Working data
(* ===== verification/InflateSpec.v ===== *)
(** * The compressed format (RFC 1951, RFC 1952)

    A stream as a list of blocks: how it is written as bits, and what data it stands for.
    Nothing here is taken from the decompressor; the decoding theorems start from
    [enc_stream] and end with [expand_stream]. *)

From S2P Require Import Prelude Inflate InflateHuft InflateTree InflateBuild.

(** ** Bits *)

(** A number in [n] bits, the least significant one first. *)
Fixpoint lsb (n : nat) (x : Z) : list bool := match n with O => [] | S n => Z.odd x :: lsb n (x / 2) end.
Definition num (bs : list bool) : Z := foldr (fun b a => Z.b2z b + 2 * a) 0 bs.
Definition bits_of (bytes : list Z) : list bool := bytes ≫= lsb 8.

(** The code of a symbol, the most significant bit first. *)
Definition code_bits (b : list Z) (i : Z) : list bool := reverse (lsb (Z.to_nat (nth (Z.to_nat i) b 0)) (code_of b (Z.to_nat i))).
Definition has_code (b : list Z) (i : Z) : bool := (0 <=? i) && (1 <=? nth (Z.to_nat i) b 0).

(** ** Literals and copies *)

(** The symbols for lengths are 257 to 285, those for distances 0 to 29 (3.2.5). *)
Definition length_extra (s : Z) : Z := if (s <? 265) || (s =? 285) then 0 else (s - 261) / 4.
Definition length_base (s : Z) : Z := if s <? 265 then s - 254 else if s =? 285 then 258 else (4 + (s - 261) mod 4) * 2 ^ length_extra s + 3.
Definition dist_extra (s : Z) : Z := if s <? 4 then 0 else s / 2 - 1.
Definition dist_base (s : Z) : Z := if s <? 4 then s + 1 else (2 + s mod 2) * 2 ^ dist_extra s + 1.

(** A copy has a symbol and extra bits for its length, and for its distance. *)
Inductive item := Lit (c : Z) | Copy (ls le ds de : Z).

Definition item_ok (lb db : list Z) (i : item) : bool :=
  match i with
  | Lit c => (c <? 256) && has_code lb c
  | Copy ls le ds de =>
      (257 <=? ls) && (ls <=? 285) && has_code lb ls && (0 <=? le) && (le <? 2 ^ length_extra ls) &&
      (ds <=? 29) && has_code db ds && (0 <=? de) && (de <? 2 ^ dist_extra ds)
  end.

Definition enc_item (lb db : list Z) (i : item) : list bool :=
  match i with
  | Lit c => code_bits lb c
  | Copy ls le ds de =>
      code_bits lb ls ++ lsb (Z.to_nat (length_extra ls)) le ++ code_bits db ds ++ lsb (Z.to_nat (dist_extra ds)) de
  end.

(** All items of a block, and the symbol 256 for its end. *)
Definition enc_items (lb db : list Z) (its : list item) : list bool := (its ≫= enc_item lb db) ++ code_bits lb 256.

(** [n] bytes more, each the one [dist] back. *)
Fixpoint again (n : nat) (dist : nat) (out : list Z) : list Z :=
  match n with O => out | S n => again n dist (out ++ [nth (length out - dist) out 0]) end.

(** The data after the item; None: the distance goes back too far. *)
Definition expand_item (out : list Z) (i : item) : option (list Z) :=
  match i with
  | Lit c => Some (out ++ [c])
  | Copy ls le ds de =>
      let dist := dist_base ds + de in
      if dist <=? Z.of_nat (length out) then Some (again (Z.to_nat (length_base ls + le)) (Z.to_nat dist) out) else None
  end.
Fixpoint expand_items (out : list Z) (its : list item) : option (list Z) :=
  match its with [] => Some out | i :: its => out ← expand_item out i; expand_items out its end.

(** ** The codes of a block *)

(** The lengths as they are written: one, the last one again, or zeros (3.2.7). *)
Inductive run := Len (x : Z) | Same (n : Z) | Zeros (n : Z) | ManyZeros (n : Z).

Definition run_ok (cl : list Z) (r : run) : bool :=
  match r with
  | Len x => (x <=? 15) && has_code cl x
  | Same n => (3 <=? n) && (n <=? 6) && has_code cl 16
  | Zeros n => (3 <=? n) && (n <=? 10) && has_code cl 17
  | ManyZeros n => (11 <=? n) && (n <=? 138) && has_code cl 18
  end.
Definition enc_run (cl : list Z) (r : run) : list bool :=
  match r with
  | Len x => code_bits cl x
  | Same n => code_bits cl 16 ++ lsb 2 (n - 3)
  | Zeros n => code_bits cl 17 ++ lsb 3 (n - 3)
  | ManyZeros n => code_bits cl 18 ++ lsb 7 (n - 11)
  end.
Fixpoint expand_runs (last : Z) (rs : list run) : list Z :=
  match rs with
  | [] => []
  | Len x :: rs => x :: expand_runs x rs
  | Same n :: rs => replicate (Z.to_nat n) last ++ expand_runs last rs
  | Zeros n :: rs | ManyZeros n :: rs => replicate (Z.to_nat n) 0 ++ expand_runs 0 rs
  end.

(** The head of a block with codes of its own: how many lengths, those of the code for the
    lengths, of which the first [h_nb] are written, and the lengths of the two codes. *)
Record header := Header { h_nl : Z; h_nd : Z; h_nb : Z; h_cl : list Z; h_runs : list run }.

(** The order in which the lengths of the code for the lengths are written. *)
Definition cl_order : list Z := [16; 17; 18; 0; 8; 7; 9; 6; 10; 5; 11; 4; 12; 3; 13; 2; 14; 1; 15].

Definition h_lens (h : header) : list Z := expand_runs 0 (h_runs h).
Definition h_lit (h : header) : list Z := take (Z.to_nat (h_nl h)) (h_lens h).
Definition h_dist (h : header) : list Z := drop (Z.to_nat (h_nl h)) (h_lens h).

(** The codes are complete.  A code for distances may also be absent, or be the only one. *)
Definition full (b : list Z) : bool := kraft b =? 2 ^ 16.
Definition header_ok (h : header) : bool :=
  (257 <=? h_nl h) && (h_nl h <=? 286) && (1 <=? h_nd h) && (h_nd h <=? 30) && (4 <=? h_nb h) && (h_nb h <=? 19) &&
  (Z.of_nat (length (h_cl h)) =? 19) && forallb (fun x => (0 <=? x) && (x <=? 7)) (h_cl h) && full (h_cl h) &&
  forallb (fun i => nth (Z.to_nat i) (h_cl h) 0 =? 0) (drop (Z.to_nat (h_nb h)) cl_order) &&
  forallb (run_ok (h_cl h)) (h_runs h) && (Z.of_nat (length (h_lens h)) =? h_nl h + h_nd h) &&
  full (h_lit h) && has_code (h_lit h) 256 &&
  (full (h_dist h) || bool_decide (h_dist h = [1]) || forallb (Z.eqb 0) (h_dist h)).

Definition enc_header (h : header) : list bool :=
  lsb 5 (h_nl h - 257) ++ lsb 5 (h_nd h - 1) ++ lsb 4 (h_nb h - 4) ++
  (take (Z.to_nat (h_nb h)) cl_order ≫= fun i => lsb 3 (nth (Z.to_nat i) (h_cl h) 0)) ++ (h_runs h ≫= enc_run (h_cl h)).

(** The codes of a block with the fixed ones (3.2.6). *)
Definition fixed_lit : list Z := replicate 144 8 ++ replicate 112 9 ++ replicate 24 7 ++ replicate 8 8.
Definition fixed_dist : list Z := replicate 30 5.

(** ** Blocks and streams *)

(** The data of a stored block starts at a byte; [pad]: the bits before it. *)
Inductive block := Stored (pad : list bool) (data : list Z) | Fixed (its : list item) | Dynamic (h : header) (its : list item).

Definition is_byte (x : Z) : bool := (0 <=? x) && (x <? 256).

(** [pos]: the bits before the block. *)
Definition block_ok (pos : Z) (b : block) : bool :=
  match b with
  | Stored pad data => (Z.of_nat (length pad) <? 8) && ((pos + 3 + Z.of_nat (length pad)) mod 8 =? 0) && (Z.of_nat (length data) <? 2 ^ 16) && forallb is_byte data
  | Fixed its => forallb (item_ok fixed_lit fixed_dist) its
  | Dynamic h its => header_ok h && forallb (item_ok (h_lit h) (h_dist h)) its
  end.

Definition enc_block (b : block) : list bool :=
  match b with
  | Stored pad data => lsb 2 0 ++ pad ++ lsb 16 (Z.of_nat (length data)) ++ lsb 16 (0xffff - Z.of_nat (length data)) ++ bits_of data
  | Fixed its => lsb 2 1 ++ enc_items fixed_lit fixed_dist its
  | Dynamic h its => lsb 2 2 ++ enc_header h ++ enc_items (h_lit h) (h_dist h) its
  end.

Definition expand_block (out : list Z) (b : block) : option (list Z) :=
  match b with Stored _ data => Some (out ++ data) | Fixed its | Dynamic _ its => expand_items out its end.

(** The first bit of a block says whether it is the last one. *)
Fixpoint enc_stream (bl : list block) : list bool :=
  match bl with
  | [] => []
  | b :: bl => (match bl with [] => true | _ => false end) :: enc_block b ++ enc_stream bl
  end.
Fixpoint stream_ok (pos : Z) (bl : list block) : bool :=
  match bl with [] => true | b :: bl => block_ok pos b && stream_ok (pos + 1 + Z.of_nat (length (enc_block b))) bl end.
Fixpoint expand_stream (out : list Z) (bl : list block) : option (list Z) :=
  match bl with [] => Some out | b :: bl => out ← expand_block out b; expand_stream out bl end.

(** ** Files *)

(** A member of a gzip file.  [g_six]: the time, the flags of the compressor and the system. *)
Record member := Member {
  g_text : bool; g_six : list Z; g_extra : option (list Z); g_name : option (list Z); g_comment : option (list Z);
  g_blocks : list block; g_pad : list bool; g_crc : list Z }.

Definition le_bytes (n : nat) (x : Z) : list Z := (fun i => (x / 2 ^ (8 * Z.of_nat i)) mod 256) <$> seq 0 n.
Definition flag {A} (o : option A) (x : Z) : Z := match o with Some _ => x | None => 0 end.
Definition g_flags (g : member) : Z := Z.b2z (g_text g) + flag (g_extra g) 4 + flag (g_name g) 8 + flag (g_comment g) 16.
Definition zstring (o : option (list Z)) : list Z := match o with Some l => l ++ [0] | None => [] end.
Definition zstring_ok (o : option (list Z)) : bool := match o with Some l => forallb (fun x => (0 <? x) && (x <? 256)) l | None => true end.

Definition g_head (g : member) : list Z :=
  [0x1f; 0x8b; 8; g_flags g] ++ g_six g ++
  match g_extra g with Some l => le_bytes 2 (Z.of_nat (length l)) ++ l | None => [] end ++ zstring (g_name g) ++ zstring (g_comment g).

Definition member_ok (g : member) : bool :=
  (Z.of_nat (length (g_six g)) =? 6) && forallb is_byte (g_six g) &&
  match g_extra g with Some l => (Z.of_nat (length l) <? 2 ^ 16) && forallb is_byte l | None => true end &&
  zstring_ok (g_name g) && zstring_ok (g_comment g) &&
  match g_blocks g with [] => false | bl => stream_ok 0 bl end &&
  (Z.of_nat (length (g_crc g)) =? 4) && forallb is_byte (g_crc g) &&
  (Z.of_nat (length (g_pad g)) <? 8) && (Z.of_nat (length (enc_stream (g_blocks g) ++ g_pad g)) mod 8 =? 0).

(** Bits as bytes. *)
Fixpoint pack_bits (n : nat) (bs : list bool) : list Z :=
  match n with O => [] | S n => num (take 8 bs) :: pack_bits n (drop 8 bs) end.
Definition g_body (g : member) : list Z := let bs := enc_stream (g_blocks g) ++ g_pad g in pack_bits (length bs / 8)%nat bs.
Definition enc_member (g : member) (data : list Z) : list Z :=
  g_head g ++ g_body g ++ g_crc g ++ le_bytes 4 (Z.of_nat (length data)).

Task brief
Would you quote everything above from the line containing "Inductive run := Len" down to the line containing "has_code cl 16"? Include both of those lines and nothing else.

Your response
Inductive run := Len (x : Z) | Same (n : Z) | Zeros (n : Z) | ManyZeros (n : Z).

Definition run_ok (cl : list Z) (r : run) : bool :=
  match r with
  | Len x => (x <=? 15) && has_code cl x
  | Same n => (3 <=? n) && (n <=? 6) && has_code cl 16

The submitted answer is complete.